Back on September 4th, Mario Draghi was keen to tell anyone who would listen that the ECB alone could not alone act to revive the spluttering eurozone economy. The ECB president raised the issue of monetary intervention and the possibility of increased government investment. In effect, the ECB was in the midst of a shift on policy stance.
On the same day in Paris, the OECD- with little fanfare- released a press statement announcing Catherine L Mann as its new chief economist. The move received little publicity from media outlets at the time, but just two months into her role, Mann is already shifting the tone of an important economic policy voice.
Three years ago, the architects of OECD policy were calling for rates hikes and fiscal consolidation, while this week, Mann´s opening Economic Outlook called for fiscal and monetary stimulus across Europe. The shift could scarcely be more polarised.
Mann´s appointment has clearly sent a statement. Something needs to change-and fast. Mann has previously served as on the board of the Federal Reserve and as an advisor at the World Bank. Possibly most significantly, she studied under the tutelage of Paul Krugman, the New York Times columnist, economist and staunch critic of the EU´s austerity policy.
Krugman spoke this week on his blog about the appointment, heralding it as a belated shift in policy, with Keynesians finally beginning to gain the upper hand over “austerians” as he likes to call to them. While there was an air of satisfied triumphalism in Krugman´s words, he also noted that “all of this may be coming too little and too late to avoid policy disaster, especially in Europe.”
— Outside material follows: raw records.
(** Claiming a number for a name the vocabulary lacks. *)
Lemma mirror_claim d ls n w : mirror_ok d ls -> n ∉ ls -> NoDup ls ->
  mirror_ok (mkMirror (<[n := zlen ls]> (vm_by_name d)) (<[zlen ls := n]> (vm_by_id d)) (zlen ls + 1) w) (ls ++ [n]).
Proof.
  intros [Hn Hi Hx] N ND. split; cbn [vm_by_name vm_by_id vm_next_id].
  - intros x. destruct (decide (n = x)) as [<-|D].
    + rewrite lookup_insert_eq, (position_unique n (ls ++ [n]) (length ls)); [done| |by apply list_lookup_middle].
      apply NoDup_app. split; [done|]. split; [|apply NoDup_singleton]. by intros x Hxl ->%list_elem_of_singleton.
    + rewrite lookup_insert_ne, Hn by done. by rewrite position_app_other.
  - intros i Hi0. destruct (decide (zlen ls = i)) as [<-|D].
    + rewrite lookup_insert_eq. symmetry. replace (Z.to_nat (zlen ls)) with (length ls) by (unfold zlen; lia). by apply list_lookup_middle.
    + rewrite lookup_insert_ne, Hi by done. unfold zlen in D. destruct (Z.lt_ge_cases i (zlen ls)) as [L|L]; unfold zlen in L.
      * by rewrite lookup_app_l by lia.
      * rewrite !lookup_ge_None_2; [done| |lia]. rewrite length_app. simpl. lia.
  - rewrite zlen_app. done.
Qed.

(** * The plan beside the typed path *)

(** Names numbered from [i] on. *)
Fixpoint numbered_from (i : Z) (names : list bytes) : list (bytes * Z) :=
  match names with [] => [] | n :: names => (n, i) :: numbered_from (i + 1) names end.

Lemma numbered_from_snoc names n : forall i, numbered_from i (names ++ [n]) = numbered_from i names ++ [(n, i + zlen names)].
Proof.
  induction names as [|x names IH]; intros i; cbn [app numbered_from]; [by rewrite Z.add_0_r|]. rewrite IH, zlen_cons. do 4 f_equal. lia.
Qed.

(** What a plan under way lands: its writes, and the cursor when it claimed. *)
Definition landed (h : bytes) (m : gmap bytes bytes) (d : VocabMirror) (l : list EngineOp) : gmap bytes bytes :=
  match vm_written d with
  | [] => apply_batch m l
  | _ => <[curk h FIELD_VOCAB := be_bytes 2 (vm_next_id d)]> (apply_batch m l)
  end.

Section Plan.
Context {S : Type} `{ReliableStorage S}.
Variables (p : profile) (capacity : Z) (s : S) (h : bytes) (ls nms : list bytes).
Hypothesis (Hv : vocab_at 2 h FIELD_VOCAB (contents s) ls).
Hypothesis (Hnms : Forall (λ k, utf8_valid k = true) nms).
Hypothesis (Hroom : zlen ls + zlen nms < 2 ^ 16).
The arrival of Mann as OECD chief economist offers something of a vindication for the likes of Krugman. Throughout the European austerity drive, he has been unrelentingly critical about what he sees as the folly of Europe´s fiscal consolidation programme. The promotion of a disciple to such an important role ensures Krugman and those of his ilk are once again back at the top table surrounding policy debate. Quite the turnaround, having spent years shouting in vein from the sidelines. As if to emphasise the point, Krugman is cited twice in the latest OECD outlook.
Mann´s intervention in the monetary policy debate was not dissimilar to what has long been advocated by Krugman, and came at a point when the arguments about unconventional stimulus have become increasingly intractable. Reading between the lines, Mann´s message was pointed “Stop the fiddling- Rome is burning.”
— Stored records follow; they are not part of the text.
Lemma group_agrees (k : krow ks) kb r km m names : id_ok k -> encode k = Ok kb -> row_exact (fields s) r -> shows dc (image_of (fields s)) r m ->
  Dynamic.decode_key p (dt_schema dc) kb = Ok km -> forallb group_name names = true ->
  exists g, group_named p (fields s) k r names = Ok g /\ group_loop (dt_schema dc) names km m [] = Ok g.
Proof.
  intros [Hk Nk] Ek [Hr Es] Hs Ekm Hg. destruct names_apart as (ND & NDk & Dis). unfold group_named. rewrite Ek. cbn [mbind outcome_bind].
  destruct (key_agrees p (dt_schema dc) ks k [] (ex_key Ex) (ex_key_len Ex) (ex_plain Ex) NDk Hk) as (kb' & km' & Ek' & _ & Ekm' & Gk).
  rewrite Ek in Ek'. injection Ek' as <-. rewrite app_nil_r, Ekm in Ekm'. injection Ekm' as <-.
  assert (exists g, forall buf, encode_group_named p kb (map (λ f, (fd_name f, fd_width f)) (FIELDS (K := krow ks))) (fields s) r names buf = Ok (buf ++ g) /\
    group_loop (dt_schema dc) names km m buf = Ok (buf ++ g)) as (g & G); [|by exists g; apply (G [])].
  induction names as [|n names IH]; [exists []; intros buf; by rewrite app_nil_r|]. cbn [forallb] in Hg. apply andb_true_iff in Hg as [Hn Hg].
  destruct (IH Hg) as (g & G). unfold group_name in Hn. cbn [encode_group_named group_loop]. unfold is_key_field. rewrite key_field_iff, (ex_key Ex).
  destruct (find (λ k, bool_decide (kf_name k = n)) ks) as [kf|] eqn:F.
  - destruct (key_part p ks k [] kb 0 n kf (ex_plain Ex) Hk Ek F Hn) as (x & y & e & v & f & E1 & E2 & E3 & E4 & E5).
    change (zlen []) with 0 in E1. unfold key_descs in E1, E4. cbn [app] in E2. exists (e ++ g). intros buf.
    rewrite bool_decide_true.
    2: { apply find_some in F as [F1 F2]. apply bool_decide_eq_true in F2 as <-. apply list_elem_of_fmap. exists kf. split; [done|by apply list_elem_of_In]. }
    rewrite E1, E2, E4, Gk, E3. cbn [or_panic ok_or mbind outcome_bind]. rewrite E5. cbn [mbind outcome_bind]. rewrite app_assoc. apply G.
  - assert (n ∉ map kf_name ks) as Nn.
    { intros (kf & -> & Hin)%list_elem_of_fmap. eapply find_none in F; [|by apply list_elem_of_In]. by rewrite bool_decide_true in F. }
    rewrite bool_decide_false by done. destruct (field_of (fields s) n) as [f|] eqn:Ff; [|done].
    pose proof (lookup_field_spec (fields s) n r) as L. rewrite Ff in L. destruct L as (v & Lv & Hv & _). specialize (Hv Hr).
    destruct (ex_schema Ex) as [(descs & Ed & Eh & Ec) _ _ _].
    pose proof (export_find p literals (flat_map contract_of (fields s)) n (fields s) 0 descs 0 0 ND Ed) as X. rewrite Ff in X.
    destruct X as (c & [_ (vi & Dt)] & Xh & Xc). destruct (field_roundtrip p (kind f) v Hv) as [e W].
    assert (named_in (hot_fields (dt_schema dc) ++ cold_fields (dt_schema dc)) n = Some c) as Ec'.
    { unfold named_in. rewrite find_app, Eh, Ec, Xh. destruct (hot (kind f)); [done|by apply Xc]. }
    assert (btree_get n m = Some (image (kind f) v)) as Em.
    { rewrite Hs; [unfold image_of; by rewrite Lv|]. rewrite payload_field_iff. apply bool_decide_eq_true. apply find_some in Ff as [F1 F2].
      apply bool_decide_eq_true in F2 as <-. apply list_elem_of_fmap. exists f. split; [done|by apply list_elem_of_In]. }
    exists (e ++ g). intros buf. rewrite key_slice_absent by (cbn [FIELDS derived_key]; rewrite !map_map; done). cbn [encode_named].
    rewrite Lv, Ec', Em. cbn [or_panic ok_or mbind outcome_bind projT1 projT2]. rewrite (w_enc _ _ _ _ W). cbn [mbind outcome_bind].
    rewrite (group_part_agrees p vi _ v e (f_ty c) n) by (done || by eapply known_of; [apply Ex|exact Ff]). cbn [mbind outcome_bind].
    rewrite app_assoc. apply G.
Qed.

(** *** The presets *)

Definition counts (slot : Slot) (names : list bytes) : LawfulReduce (krow ks) R :=
  lawful slot names (λ k r, group_named p (fields s) k r names) _ _ _ (Count_law p).
(** What a row's writes touch, by its slot. *)
Lemma touches_slot kb key : touches (K := K) (R := R) kb key -> exists s t, key = h ++ slot_bytes s ++ t /\ slot_ok s /\
  (s = 0 \/ 0x1000 <= s /\ (s ∈ live_faces K R \/ exists lr, lr ∈ reds /\ red_slot (lr_reduce lr) = s)).
Proof.
  intros [->|[(s & t & Hs & ->)|(lr & g & Hin & ->)]].
  - exists PRIMARY_SLOT, kb. split; [done|]. split; [apply PRIMARY_ok|by left].
  - exists s, t. split; [done|]. destruct (live_slot s Hs). auto.
  - exists (red_slot (lr_reduce lr)), g. split; [done|]. destruct (red_slot_ok lr Hin) as (? & ? & _). eauto 8.
Qed.

Lemma slots_meet s s' t t' : slot_ok s -> slot_ok s' -> h ++ slot_bytes s ++ t = h ++ slot_bytes s' ++ t' -> s = s'.
Proof. intros Hs Hs' E. by apply app_inv_head, slot_bytes_prefix_free in E. Qed.

(** The regions of a collection do not meet. *)
Lemma row_apart kb key : touches (K := K) (R := R) kb key -> ~ on_faces h FIELD_VOCAB key /\ (forall kb', key <> seg_key kb') /\ ~ pface key.
Proof using Tw.
  intros (s & t & -> & Hs & Cs)%touches_slot. split_and!.
  - intros (s' & t' & E & Hs' & C)%vocab_slot. apply slots_meet in E as ->; [|done..]. destruct C as [-> | ->], Cs as [?|[? _]]; unfold Slot in *; lia.
  - intros kb' E. unfold skey in E. apply slots_meet in E as ->; [|done|apply DYNAMIC_ok]. unfold DYNAMIC_SLOT in Cs. destruct Cs as [?|[? _]]; unfold Slot in *; lia.
  - intros (s' & t' & E & Hs' & C & N1 & N2)%path_face_slot. apply slots_meet in E as ->; [|done..].
    destruct Cs as [?|[_ [?|(lr & Hin & E)]]]; [unfold Slot in *; lia|done|]. rewrite Forall_forall in N2. by apply (N2 lr).
Qed.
The OECD´s head of surveillance in the EU, Piritta Sorsa, was on message when contacted by The Corner this week.
“As the euro has continued to disappoint in terms of growth and inflation has remained very weak, the urgency of ECB action has increased. Euro area policy makers need to use monetary, fiscal and structural policies together, with each leg supporting the others, to strengthen demand and put the economy on a stronger sustainable growth path. In each area, there is scope to do more. In particular, the OECD recommends stronger monetary policy stimulus, use of all available fiscal space and more ambitious structural reforms.”
Mann´s report raised the possibility that the ECB may need to buy sovereign bonds in the region of 7% of GDP to reduce long term yields. That suggestion was seen by many as a bid to increase pressure on countries who continue to drag their heels. Sorsa pointed out that the figure in question was an estimate based on data and analyses from other countries who have employed similar measures.
“The exact details of what instruments the ECB uses and how far it should expand its balance sheet will depend on how markets and the economy responds. However, a clear commitment to doing what it takes is needed,” she said.
Piritta Sorsa also highlighted the urgent need for consensus amongst member states while lamenting the economic situation brought about by policy solution thus far.
“Euro area economies are closely interconnected through trade and the financial system. It is difficult for any country to thrive, while the euro area is a whole is weak. There is therefore common interest in ensuring that the euro area is growing and avoids deflationary risks. All the main economies of the euro area are currently performing less well than they should and so they all have an interest in taking action to get the euro zone moving again,” she said.
Yet the message on a need for change remained clear. While acknowledging the concern of some member states about the debt levels and structural problems of others, Soritta asserted that “these problems cannot be easily overcome while demand is so weak. Progress on reforms should be the paired with more supportive macroeconomic policies.”
The report forecast weak growth rates for GDP in 2014 which may improve slowly in 2015, but Piritta Sorsa highlighted
“significant downside risks to this projection. Some key recent indicators point to significant weakness at the end of this year. In addition, there is a risk that demand could be weaker than expected, not least if strong policy action is not taken. It would not take a very large negative shock to delay the recovery, halt the fall in unemployment and to keep inflation at very low levels over the coming years. Further ahead, there is a lot of uncertainty about the medium-term path of the economy,” she stated.
That´s about as blunt as it gets from the OECD. The message could not be clearer. The tide of opinion regarding growth stimulus is turning. The Keynesians are back, and they want government action now. Whether their input can avert stagnation remains to be seen.